Integrating Biological Control with Trap Crop Management in California Organic Strawberries

Summary

Investigator: Sean Swezey, Center for Agroecology and Sustainable Food Systems, University of California, Santa Cruz
Project locations: Pacific Gold Farms, Watsonville, California

Lygus bug is a key pest of strawberries on the California Central Coast. The damage caused by lygus bug feeding is often the most costly pest problem in organic strawberries. The lack of effective and compliant spray materials for lygus bug makes this pest particularly challenging to organic strawberry growers.

Previous OFRF-funded project work has documented improved, organically compliant, non-chemical suppression of lygus bugs with a combination of alfalfa trap cropping and tractor-mounted vacuums. This trap cropping system reduces lygus bug-induced damage in strawberry rows adjacent to vacuumed trap crops when compared with the more typical approach of vacuuming strawberry plants without a trap crop.
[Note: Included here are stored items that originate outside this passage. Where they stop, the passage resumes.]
Lemma shell_execute_steps m line r : fine n m0 m → self_test line = false → clean line → (length line ≤ 255)%nat →
  steps (shell_execute sy t1 t2 t3 t4 (line ++ 0 :: r)) m (λ _, fine (n + 3) m0).
Proof using Hsym Hdrives Hticks Hn.
  intros Hm Htest Hcl Hl. destruct (split_spaces line) as (k1 & u & -> & Hu). apply Forall_app in Hcl as [Hck Hcu].
  destruct (split_at_space u) as (w & t & -> & Hsp & Ht). apply Forall_app in Hcu as [Hcw Hct].
  destruct (split_spaces t) as (k2 & a & -> & Ha). apply Forall_app in Hct as [Hck2 Hca].
  pose proof (clean_nonzero w Hcw) as Hw. pose proof (clean_nonzero a Hca) as Hna. rewrite !length_app in Hl.
  assert (a ≠ [] → w ≠ [] ∧ k2 ≠ 0%nat) as Hsep.
  { intros Hne. split; intros ->.
    - cbn [app] in Hu. destruct k2 as [|k2]; [|by apply Hu]. destruct Ht as [Ht|[v Ht]]; cbn [spaces replicate app] in Ht; [done|].
      rewrite Ht in Ha. by apply Ha.
    - destruct Ht as [Ht|[v Ht]]; cbn [spaces replicate app] in Ht; [done|]. rewrite Ht in Ha. by apply Ha. }
  assert (∀ c, steps c m (λ _, fine (n + 3) m0) → shell_execute sy t1 t2 t3 t4 (spaces k1 ++ w ++ spaces k2 ++ a ++ 0 :: r) m = c m →
    steps (shell_execute sy t1 t2 t3 t4 ((spaces k1 ++ w ++ spaces k2 ++ a) ++ 0 :: r)) m (λ _, fine (n + 3) m0)) as Hrun.
  { intros c (v & m' & E & H') Ec. exists v, m'. split; [|done]. rewrite <- E, <- Ec. by rewrite <- !app_assoc. }
  pose proof (shell_execute_run sy t1 t2 t3 t4 m k1 w k2 a r Hw Hsp Hna Ha Hsep) as E. case_bool_decide as Hwe.
  { apply (Hrun (mret ())); [|exact E]. apply steps_ret, (fine_le n); [done|lia]. }
  unfold self_test in Htest. rewrite first_word_at in Htest by done. destruct (command_of commands w) as [cmd|].
  { apply (Hrun (run_command sy t1 t2 t3 t4 cmd (a ++ 0 :: r))); [|exact E]. apply run_command_steps; [done..|lia]. }
  eapply Hrun; [|exact E]. apply (fine_steps m _ n); [lia|]. apply (say_seq n); [done|text|]. intros m1 H1.
  apply (say_seq n); [done|by repeat apply Forall_app_2; [|apply Forall_replicate; lia|]|]. intros m2 H2. by apply say_steps; [|text].
Qed.
End session.

(** ** Any keys *)

Section keys.
Context {D H : Type} {bd : BlockDev D} {bl : BlockDevLaws D} (sy : symbols) (t1 t2 t3 t4 : M (io (kernel D)) ()).
Context (Hsym : word32 (sym_enter_usermode sy)).
Abbreviation machine := (machine D H).

(** The shell waits for a key with [line] typed so far; at most [n] messages
    have been logged. *)
Record at_prompt (n : nat) (m : machine) (line : list Z) : Prop := {
  ap_line : editing m line ∧ clean line;
  ap_kernel : sound n (m_kernel m);
  ap_drives : drive_shown (drive_info (m_ata m)) ∧ drive_shown (slave_info (m_ata m));
  ap_ticks : 0 ≤ m_ticks m < 4294967296
}.

Lemma prompt_fine n m line : at_prompt n m line → fine n m m.
Proof. intros [[He _] Hk _ _]. split; [exact Hk|apply He|done]. Qed.

Lemma line_length (m : machine) line : editing m line → (length line ≤ 255)%nat.
Proof. intros [[r Hr] Hs _ _]. rewrite Hr, length_app in Hs. cbn in Hs. lia. Qed.

Lemma clean_edit line c : clean line → 0 < c < 256 ∧ c ≠ ELFMAG0 → clean (edit line c).
Proof.
  intros Hl Hc. unfold edit. destruct (c =? 8); [by apply Forall_take|]. destruct (_ <? _)%nat; [|done].
  apply Forall_app_2; [done|by constructor].
Qed.
(* ===== verification/LibcSyscall.v ===== *)
(** * libc/syscall.c: system calls from user programs

    The wrappers every user program is linked with, and what they return:
    each call reaches its handler in the kernel with the arguments of the
    wrapper, and the result in EAX comes back as an [int]. *)

From S2P Require Import Prelude KString Console KPrintf Pmm Memory Paging Sched Task TaskExit Klog Syscall SyscallSpec.
From S2P Require Import UserMode KlibcSyscall.

Open Scope Z_scope.
Open Scope c_scope.

Section wrappers.
Context (fuel : nat) (regs : registers_t).

Definition _syscall0 (num : Z) : handler Z :=
  hbind (syscall_stub fuel (with_args num (r_ebx regs) (r_ecx regs) (r_edx regs) regs)) eax_result.
Definition _syscall1 (num a1 : Z) : handler Z :=
  hbind (syscall_stub fuel (with_args num a1 (r_ecx regs) (r_edx regs) regs)) eax_result.
Definition _syscall2 (num a1 a2 : Z) : handler Z :=
  hbind (syscall_stub fuel (with_args num a1 a2 (r_edx regs) regs)) eax_result.

Definition sys_exit (code : Z) : handler () := hbind (_syscall1 SYS_EXIT code) (λ _, forever).
Definition sys_write (buf len : Z) : handler Z := _syscall2 SYS_WRITE buf len.
Definition sys_read (buf max : Z) : handler Z := _syscall2 SYS_READ buf max.
Definition sys_getpid : handler Z := _syscall0 SYS_GETPID.
Definition sys_yield : handler () := hbind (_syscall0 SYS_YIELD) (λ _, hret ()).
Definition sys_sleep (ms : Z) : handler () := hbind (_syscall1 SYS_SLEEP ms) (λ _, hret ()).
End wrappers.

(** ** What the calls do *)

Section calls.
Context (fuel : nat) (regs : registers_t) (s : sys).
Hypothesis table : syscall_table s = syscall_init_table.

(** A call whose handler runs to its end. *)
Lemma stub_done num ebx ecx edx f c ret s' :
  0 ≤ num < 6 → syscall_init_table !! Z.to_nat num = Some (Some f) →
  (∀ r, r_ebx r = u32 ebx → r_ecx r = u32 ecx → call_handler fuel f r (IO s c) = Some (Done ret s')) →
  hbind (syscall_stub fuel (with_args num ebx ecx edx regs)) eax_result (IO s c) = Some (Done (i32 ret) s').
Proof.
  intros Hn Hf Hc. unfold syscall_stub. erewrite hbind_done.
  2: { eapply (dispatch_run _ _ _ f ret s').
       - cbn. rewrite u32_small; unfold MAX_SYSCALLS; lia.
       - cbn [r_eax with_args st]. rewrite table, u32_small by lia. done.
       - by apply Hc. }
  unfold eax_result, hret. cbn [r_eax set_eax]. unfold i32, u32. by rewrite Zmod_mod.
Qed.

Lemma sys_write_done buf len c bytes :
  USER_SPACE_START ≤ buf → 0 < len < 2147483648 → buf + len ≤ USER_SPACE_END →
  virt_read (vmem (y_os s)) buf (Z.to_nat len) = Some bytes → nonzero bytes →
  sys_write fuel regs buf len (IO s c) = Some (Done len (IO s (c ++ bytes))).
Proof.
  intros Hlo Hlen Hhi E Hnz. unfold USER_SPACE_START, USER_SPACE_END in *.
  rewrite <- (i32_small len) at 2 by lia. apply stub_done with (f := sys_write_fn); [done|done|].
  intros r Hb Hc. cbn [call_handler]. unfold run.
  rewrite (sys_write_run r s c bytes); rewrite ?Hb, ?Hc, ?(u32_small buf), ?(u32_small len) by lia;
    try done; try (unfold USER_SPACE_START, USER_SPACE_END; lia). by rewrite i32_small by lia.
Qed.

Lemma sys_write_empty buf c : sys_write fuel regs buf 0 (IO s c) = Some (Done 0 (IO s c)).
Proof.
  apply (stub_done SYS_WRITE buf 0 (r_edx regs) sys_write_fn c 0); [done|done|].
  intros r _ Hc. cbn [call_handler]. unfold run, sys_write_handler. by rewrite Hc.
Qed.

Lemma sys_getpid_done c t :
  get_task (y_os s) (current_task (y_os s)) = Some t →
  sys_getpid fuel regs (IO s c) = Some (Done (i32 (t_id t)) (IO s c)).
Proof.
  intros Ht. replace (i32 (t_id t)) with (i32 (i32 (t_id t))) by apply i32_idemp.
  apply stub_done with (f := sys_getpid_fn); [done|done|].
  intros r _ _. cbn [call_handler]. unfold run, sys_getpid_handler. rewrite bind_run. cbn.
  unfold task_get_current, sched_get_current. rewrite bool_decide_eq_false_2 by (intros Hn; by rewrite Hn in Ht).
  rewrite bind_run. unfold os_in_sys, zoom_io, zoom, quiet, zoom. cbn. rewrite (deref_run _ _ _ Ht). cbn.
  by destruct s.
Qed.

(** The exit call does not return to its caller. *)
Lemma sys_exit_done code c o' :
  task_exit (y_os s) = Some ((), o') →
  sys_exit fuel regs code (IO s c) = Some (Stopped (IO (Sys o' (y_log s) (timer_ticks s) (syscall_table s)) c)).
Proof.
  intros E. unfold sys_exit, _syscall1, syscall_stub, hbind, syscall_dispatcher. cbn [r_eax with_args].
  rewrite (u32_small SYS_EXIT) by (unfold SYS_EXIT; lia). cbn [st].
  rewrite table. change (SYS_EXIT >=? MAX_SYSCALLS) with false.
  change (syscall_init_table !! Z.to_nat SYS_EXIT) with (Some (Some sys_exit_fn)). cbn [call_handler].
  unfold sys_exit_handler, os_in_sys, zoom_io, zoom, quiet, zoom. cbn [st con]. rewrite E. cbn [store_result obind st con]. by rewrite table.
Qed.
End calls.
(** X12.  When every endpoint answers HTTP 404 or not at all, the video
    status check asks each of its three endpoints once, says that all
    failed, and returns [None]. *)
Theorem check_mp4_status_tries_every_endpoint task_id w :
  (forall i rq, moves_on (net w i rq) = true) ->
  exists w' evs,
    check_mp4_status task_id w = (Ok JNull, w')
    /\ clock w' = (clock w + 3)%nat
    /\ trace w' = trace w ++ evs ++ [Print AllMp4EndpointsFailed]
    /\ requests evs = 3%nat.
Proof.
  intros Hnet.
  destruct (try_mp4_endpoints_move_on (mp4_status_endpoints task_id) w Hnet)
    as (w' & Hrun & Hclock & evs & Htrace & Hevs).
  by exists w', evs.
Qed.

Lemma check_mp4_status_tries_every_endpoint_witness :
  exists w' evs,
    check_mp4_status "task" nowhere = (Ok JNull, w')
    /\ clock w' = (clock nowhere + 3)%nat
    /\ trace w' = trace nowhere ++ evs ++ [Print AllMp4EndpointsFailed]
    /\ requests evs = 3%nat.
Proof. apply (check_mp4_status_tries_every_endpoint "task" nowhere). by intros i rq. Defined.

(** X13.  The audio status check runs under one [try]: once the primary
    endpoint has answered with an HTTP error, a transport failure at the
    first alternative ends the whole check with [None], and the remaining
    alternatives are not asked. *)
Theorem check_generation_status_gives_up task_id w r0 :
  net w (clock w) (GET (primary_endpoint task_id)) = Got r0 ->
  status_code r0 <> 200 ->
  net w (S (clock w)) (GET (first_alternate task_id)) = ConnError ->
  exists w',
    check_generation_status task_id w = (Ok JNull, w')
    /\ trace w' = trace w ++ [Print (CheckingStatusAt (primary_endpoint task_id));
                              Net (GET (primary_endpoint task_id));
                              Print (TryingAlternate (first_alternate task_id));
                              Net (GET (first_alternate task_id));
                              Print NetworkErrorCheckingStatus].
Proof.
  intros Hprimary Hcode Halternate. unfold check_generation_status. cbv zeta.
  fold (primary_endpoint task_id). rewrite run_print. unfold try_except.
  unfold requests_get, http. rewrite !bind_run.
  cbn [send record net clock]. rewrite Hprimary. cbn [mret M_ret].
  destruct (Z.eqb_spec (status_code r0) 200) as [|_]; [done |].
  cbn [alternate_endpoints try_alternate_endpoints]. fold (first_alternate task_id).
  rewrite run_print. unfold requests_get, http. rewrite !bind_run.
  cbn [send record net clock]. rewrite Halternate. cbn [raise is_RequestException].
  rewrite run_print. cbn [mret M_ret].
  eexists. split; [reflexivity |]. cbn [trace record]. by rewrite <- !app_assoc.
Qed.

Lemma check_generation_status_gives_up_witness :
  exists w',
    check_generation_status "task" broken_then_gone = (Ok JNull, w')
    /\ trace w' = trace broken_then_gone
                  ++ [Print (CheckingStatusAt (primary_endpoint "task"));
                      Net (GET (primary_endpoint "task"));
                      Print (TryingAlternate (first_alternate "task"));
                      Net (GET (first_alternate "task"));
                      Print NetworkErrorCheckingStatus].
Proof.
  apply (check_generation_status_gives_up "task" broken_then_gone (Response 500 None []));
    [reflexivity | done | reflexivity].
Defined.

(** ** Pollers that are allowed no check *)

(** X14.  With [max_checks] at zero or below, a poller records the task id,
    says that the checks are exhausted and returns [False] without a single
    request. *)
Theorem pollers_without_checks task_id output_path max_checks check_interval generate_mp4
    mp4_output_path w :
  max_checks <= 0 ->
  (exists w',
      monitor_and_download task_id output_path max_checks check_interval generate_mp4
        mp4_output_path w = (Ok false, w')
      /\ clock w' = clock w
      /\ trace w' = trace w ++ [Write "last_task_id.txt" task_id;
                                Print (ExceededMaximumChecks Audio)])
  /\ (exists w',
         monitor_and_download_mp4 task_id output_path max_checks check_interval w
           = (Ok false, w')
         /\ clock w' = clock w
         /\ trace w' = trace w ++ [Write "last_mp4_task_id.txt" task_id;
                                   Print (ExceededMaximumChecks Video)]).
Proof.
  intros Hnone. unfold monitor_and_download, monitor_and_download_mp4.
  replace (Z.to_nat max_checks) with 0%nat by lia.
  cbn [audio_rounds mp4_rounds]. rewrite !run_write_file, !run_print. cbn [mret M_ret].
  split; (eexists; split; [reflexivity |]); cbn [clock trace record write_file snd];
    (split; [reflexivity | by rewrite <- !app_assoc]).
Qed.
This proposal seeks to integrate an imported biological control agent into managed alfalfa trap crops for improved lygus bug control in organic strawberry systems. By incorporating the selective endoparasitoid Peristenus relictus, which is a nymphal parasitoid of the lygus bug, a more balanced systems-management approach to key pest control is being achieved. Despite the disturbance created by repeated vacuuming in trap crops and strawberry rows, percent parasitism from P. relictus in lygus nymphs has been shown to be comparable to parasitism rates in un-vacuumed (control) treatments. In October, parasitism in vacuumed alfalfa and strawberries reached 49% and 17%, respectively. While these data point towards a successful integration of biological and mechanical suppression, additional data are required to help substantiate this result.

The objectives of our second year of research in 2008 are:

  1. To further determine what levels of parasitism P. relictus attains while being consistently exposed to the disturbance caused by tractor-mounted vacuums in both trap crops and strawberries.

  2. To continue to test the effects of floral resources on parasitism levels of lygus nymphs from annual and perennial plantings. It is thought that P. relictus is unable to access nectar from either strawberry or alfalfa flowers, and providing additional flower types may be important to increasing fecundity rates.

  3. To further identify any spatial parasitism links between the insectary border and alfalfa trap crops found in production areas.

These efforts will help establish a relatively unique systems-management approach to lygus bug control in organic strawberries that offers physical suppression (vacuuming), integrated parasitism, and resources for sustained biological control.